In 2008 industry monitor Media Industry News Online editors selected Nylon.com as the penultimate of their "Top 5 Women's Fashion Mag Website Picks", judging on "visual appeal, functionality and usefulness of information". They found it to be the "destination of choice for alternative, fashion minds everywhere", and "...Nylons entertainment radar is still alive and well. Its funky illustrations and graphics give Nylon a hip, unique look that is truly hard to come by in the category. Nxtbook provides slick, downloadable digital magazine issues".

==Brand extensions==

The magazine had Radar, Fashion, and Style pages. There was also a Nylon Guys magazine, first announced in 2003 and published independently in 2004, which featured Joseph Gordon-Levitt from 500 Days of Summer.

Nylon partnered with Rizzoli Publishing to publish three books: Street, on global street fashion; Pretty, on beauty; and Play, on music.
Pretty: The Nylon Book of Beauty was listed in the New York Public Library's best Books for the Teen Age 2008.
In 2009 Jarrett founded Nylon Records and signed French female pop group Plastiscines as its first act, after seeing them on the cover of French fashion and style magazine Citizen K.
Also in 2009, Nylon introduced its iPhone app; MinOnline listed it (among "Top 5 iPhone Mags You May Have Missed") as "a pleasant surprise. This fashion and culture mag has one of the more attractive magazine-like designs among print brands on mobile."
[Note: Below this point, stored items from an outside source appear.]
(** [Quit] leaves the help screen or quits the pager.  Reading
    [p.preHelpState.reader] through a nil pointer is a run-time panic,
    [None] here. *)
Definition Quit (p : Pager) : option Pager :=
  if negb (isShowingHelp p) then
    Some {| reader := reader p;
            screen := screen p;
            quit := true;
            scrollPosition_of := scrollPosition_of p;
            leftColumnZeroBased := leftColumnZeroBased p;
            mode := mode p;
            searchString := searchString p;
            searchPattern := searchPattern p;
            isShowingHelp := isShowingHelp p;
            preHelpState := preHelpState p;
            ShowLineNumbers := ShowLineNumbers p;
            StatusBarStyle := StatusBarStyle p;
            UnprintableStyle := UnprintableStyle p;
            WrapLongLines := WrapLongLines p;
            DeInit := DeInit p |}
  else
    match preHelpState p with
    | None => None
    | Some pre =>
        (* Reset help *)
        Some {| reader := pre_reader pre;
                screen := screen p;
                quit := quit p;
                scrollPosition_of := pre_scrollPosition pre;
                leftColumnZeroBased := pre_leftColumnZeroBased pre;
                mode := mode p;
                searchString := searchString p;
                searchPattern := searchPattern p;
                isShowingHelp := false;
                preHelpState := None;
                ShowLineNumbers := ShowLineNumbers p;
                StatusBarStyle := StatusBarStyle p;
                UnprintableStyle := UnprintableStyle p;
                WrapLongLines := WrapLongLines p;
                DeInit := DeInit p |}
    end.

(** The two fields [moveRight] assigns. *)
Definition setShowLineNumbers (p : Pager) (show : bool) : Pager :=
  {| reader := reader p;
     screen := screen p;
     quit := quit p;
     scrollPosition_of := scrollPosition_of p;
     leftColumnZeroBased := leftColumnZeroBased p;
     mode := mode p;
     searchString := searchString p;
     searchPattern := searchPattern p;
     isShowingHelp := isShowingHelp p;
     preHelpState := preHelpState p;
     ShowLineNumbers := show;
     StatusBarStyle := StatusBarStyle p;
     UnprintableStyle := UnprintableStyle p;
     WrapLongLines := WrapLongLines p;
     DeInit := DeInit p |}.

Definition setLeftColumnZeroBased (p : Pager) (column : Z) : Pager :=
  {| reader := reader p;
     screen := screen p;
     quit := quit p;
     scrollPosition_of := scrollPosition_of p;
     leftColumnZeroBased := column;
     mode := mode p;
     searchString := searchString p;
     searchPattern := searchPattern p;
     isShowingHelp := isShowingHelp p;
     preHelpState := preHelpState p;
     ShowLineNumbers := ShowLineNumbers p;
     StatusBarStyle := StatusBarStyle p;
     UnprintableStyle := UnprintableStyle p;
     WrapLongLines := WrapLongLines p;
     DeInit := DeInit p |}.

Definition moveRight (p : Pager) (delta : Z) : Pager :=
  if ShowLineNumbers p && (delta >? 0) then setShowLineNumbers p false
  else if (leftColumnZeroBased p =? 0) && (delta <? 0) then
    setShowLineNumbers p true
  else
    let result := int_add (leftColumnZeroBased p) delta in
    if result <? 0 then setLeftColumnZeroBased p 0
    else setLeftColumnZeroBased p result.

End PagerState.

Arguments mkPreHelpState {Reader scrollPosition}.
Arguments pre_reader {Reader scrollPosition}.
Arguments pre_scrollPosition {Reader scrollPosition}.
Arguments pre_leftColumnZeroBased {Reader scrollPosition}.
Arguments mkPager {Reader Screen scrollPosition Regexp}.
Arguments reader {Reader Screen scrollPosition Regexp}.
Arguments screen {Reader Screen scrollPosition Regexp}.
Arguments quit {Reader Screen scrollPosition Regexp}.
Arguments scrollPosition_of {Reader Screen scrollPosition Regexp}.
Arguments leftColumnZeroBased {Reader Screen scrollPosition Regexp}.
Arguments mode {Reader Screen scrollPosition Regexp}.
Arguments searchString {Reader Screen scrollPosition Regexp}.
Arguments searchPattern {Reader Screen scrollPosition Regexp}.
Arguments isShowingHelp {Reader Screen scrollPosition Regexp}.
Arguments preHelpState {Reader Screen scrollPosition Regexp}.
Arguments ShowLineNumbers {Reader Screen scrollPosition Regexp}.
Arguments StatusBarStyle {Reader Screen scrollPosition Regexp}.
Arguments UnprintableStyle {Reader Screen scrollPosition Regexp}.
Arguments WrapLongLines {Reader Screen scrollPosition Regexp}.
Arguments DeInit {Reader Screen scrollPosition Regexp}.
Arguments NewPager {Reader Screen scrollPosition Regexp}.
Arguments Quit {Reader Screen scrollPosition Regexp}.
Arguments setShowLineNumbers {Reader Screen scrollPosition Regexp}.
Arguments setLeftColumnZeroBased {Reader Screen scrollPosition Regexp}.
Arguments moveRight {Reader Screen scrollPosition Regexp}.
The September 2010 issue of the magazine was released on the iPad, including video, music, and some exclusive content. The iPad edition is in the Apple iTunes newsstand.

==Bibliography==
- Street: The Nylon Book of Global Style. Universe (2006). ISBN 978-0-7893-1501-4.
- Pretty: The Nylon Book of Beauty. Universe (2007). ISBN 0-7893-1539-4.
- Street View: The New Nylon Book of Global Style. Universe (2010). ISBN 978-0-7893-2088-9.